And now you have a ~1000ms latency between when some events happen, and when you can log them. Even assuming all such events get logged, you will be left with a jumbled mess of out-of-order events.


Why does your logging system rely on the order of entry insertion and not on the entry timestamp?


Yes, but then I’m burning a second of compute time every time I want to log something.

Also, by removing unlikely candidates (IPs owned by irrelevant entities or that are not US based) you could get the search range much much smaller, and with the FBIs budget you could probably compute it all in a few days even with a 1-second hash time.


But then a single user clicking on links quickly would bring your webserver to its knees. So much for using those addresses to combat abuse... :)

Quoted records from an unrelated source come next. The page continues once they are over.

(** * Resilience layer of the demo service: health checker, shutdown manager,
      circuit-breaker settings and the HTTP handlers' feature flags.

    Shallow embedding of
      - resilient-app/internal/database/connection.go
        (packages database, shutdown and health), and
      - resilient-app/internal/handlers/handlers.go.
    The circuit breaker itself is the gobreaker library's; the repository
    only configures and calls it, and its [Execute] is modelled from the
    design document.

    Conventions.
      - A Go [string] is a sequence of bytes: Rocq's [string] (8-bit [ascii]).
      - [time.Time] and [time.Duration] are integers counting nanoseconds.
      - A Go [error] is its message; [nil] is [None].
      - Maps ([map[string]*Check], the process environment) are [gmap]s.
      - Logger calls have no effect on any decision and are left out. *)

From Stdlib Require Import ZArith QArith String Ascii List Bool Lia.
From stdpp Require Import base option gmap strings list fin_maps pretty.

Local Open Scope Z_scope.

(** ** Go's standard library, as far as the program uses it *)

Module gostrings.

Local Open Scope string_scope.

(** Code of a byte. *)
Definition code (c : ascii) : N := N_of_ascii c.

(** Byte length of the white-space rune (unicode.IsSpace) that starts the
    byte sequence [s] in UTF-8, [0%nat] when [s] does not start with one.
    The white-space runes are U+0009..U+000D, U+0020, U+0085, U+00A0,
    U+1680, U+2000..U+200A, U+2028, U+2029, U+202F, U+205F and U+3000; each
    has exactly one valid encoding, and any other first rune (RuneError
    included) is not white space. *)
Definition spaceRuneLen (s : list N) : nat :=
  match s with
  | (9 | 10 | 11 | 12 | 13 | 32)%N :: _ => 1
  | 194%N :: (133 | 160)%N :: _ => 2
  | 225%N :: 154%N :: 128%N :: _ => 3
  | 226%N :: 128%N :: b :: _ =>
      if ((128 <=? b) && (b <=? 138) || (b =? 168) || (b =? 169) || (b =? 175))%N
      then 3 else 0
  | 226%N :: 129%N :: 159%N :: _ => 3
  | 227%N :: 128%N :: 128%N :: _ => 3
  | _ => 0
  end%nat.

(** The same, for the rune that ends the byte sequence, given the sequence
    reversed (utf8.DecodeLastRuneInString walks back over continuation
    bytes to the rune's first byte). *)
Definition spaceRuneLenRev (r : list N) : nat :=
  match r with
  | (9 | 10 | 11 | 12 | 13 | 32)%N :: _ => 1
  | (133 | 160)%N :: 194%N :: _ => 2
  | 128%N :: 154%N :: 225%N :: _ => 3
  | b :: 128%N :: 226%N :: _ =>
      if ((128 <=? b) && (b <=? 138) || (b =? 168) || (b =? 169) || (b =? 175))%N
      then 3 else 0
  | 159%N :: 129%N :: 226%N :: _ => 3
  | 128%N :: 128%N :: 227%N :: _ => 3
  | _ => 0
  end%nat.

(** Drop runes from the front while [len] recognises one; [fuel] bounds the
    number of runes dropped. *)
Fixpoint dropRunes (len : list N -> nat) (fuel : nat) (s : list N) : list N :=
  match fuel with
  | O => s
  | S fuel' =>
      match len s with
      | O => s
      | n => dropRunes len fuel' (drop n s)
      end
  end.

Definition bytes (s : string) : list N := map code (list_ascii_of_string s).
Definition ofBytes (l : list N) : string :=
  string_of_list_ascii (map ascii_of_N l).

(** strings.TrimSpace: TrimRightFunc (TrimLeftFunc s IsSpace) IsSpace. *)
Definition TrimSpace (s : string) : string :=
  let l := bytes s in
  let l1 := dropRunes spaceRuneLen (List.length l) l in
  let l2 := rev (dropRunes spaceRuneLenRev (List.length l1) (rev l1)) in
  ofBytes l2.

(** strings.Split(s, sep) for a separator of one byte: the pieces between
    the separators, [Count(s, sep) + 1] of them. *)
Fixpoint Split (s : string) (sep : ascii) : list string :=
  match s with
  | EmptyString => [EmptyString]
  | String c s' =>
      if Ascii.eqb c sep then EmptyString :: Split s' sep
      else match Split s' sep with
           | [] => [String c EmptyString]
           | p :: ps => String c p :: ps
           end
  end.

(** strings.Join *)
Fixpoint Join (elems : list string) (sep : string) : string :=
  match elems with
  | [] => ""
  | [e] => e
  | e :: es => e ++ sep ++ Join es sep
  end.

End gostrings.

(** strconv, for an [int] of 64 bits. *)
Module gostrconv.

Local Open Scope string_scope.
Local Open Scope Z_scope.

Definition minInt : Z := - 2 ^ 63.
Definition maxInt : Z := 2 ^ 63 - 1.

(** The value of a decimal digit. *)
Definition digitValue (c : ascii) : option Z :=
  let n := N_of_ascii c in
  if ((48 <=? n) && (n <=? 57))%N then Some (Z.of_N n - 48) else None.

(** The number a string of decimal digits denotes, after [acc]; no other
    byte is allowed (in base 10 not even an underscore). *)
Fixpoint parseDigits (acc : Z) (s : string) : option Z :=
  match s with
  | EmptyString => Some acc
  | String c rest =>
      match digitValue c with
      | Some d => parseDigits (acc * 10 + d) rest
      | None => None
      end
  end.

(** The value when it is in the range of [int], an error otherwise. *)
Definition inRange (v : Z) : option Z :=
  if (minInt <=? v) && (v <=? maxInt) then Some v else None.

Plus the FBI could probably narrow their search to a few hundred thousand addresses (relevant ISPs, no unroutable/multicast/etc), then only use the list to confirm.

Finally, if it takes 120 years on one core, it'll take 1.4 months on 1000 cores. I'm willing to be the FBI has access to more computing power than I do. ~100 CPU years isn't a particularly daunting amount of computing work, even for fairly low stakes research.

That search would also decode all addresses in the logs, not just one targeted one...


1 second on a CPU can easily be 100x faster on a GPU, then distributed over 1000's of GPUs. For reference argon2 was supposed to be an ASIC-resistant, GPU-resistant memory-hard hashing algorithm, but a K20X from 2013 is 5x faster than a CPU [1] and GPUs have only gotten faster since then compared to CPUs.

[1]: https://github.com/WebDollar/argon2-gpu


The best model would be to display publicly commenters IPs, never store readers', store error logs (like people bruteforcing a password).

You d have a triple virtuous effect: people would stop being such insuferable asses once they understand basically their name is on the comment, readers would be completely safe because why not and abusers would be logged still.

It's even probably what most websites do: it news to me to keep the IP of every visitor, I'd have pruned them.


And then my modem reconnects and I get a new IP that used to belong to some insufferable asshole, and suddenly I’m blocked / blackholed / shadowbanned everywhere and some vigilante is flood pinging me.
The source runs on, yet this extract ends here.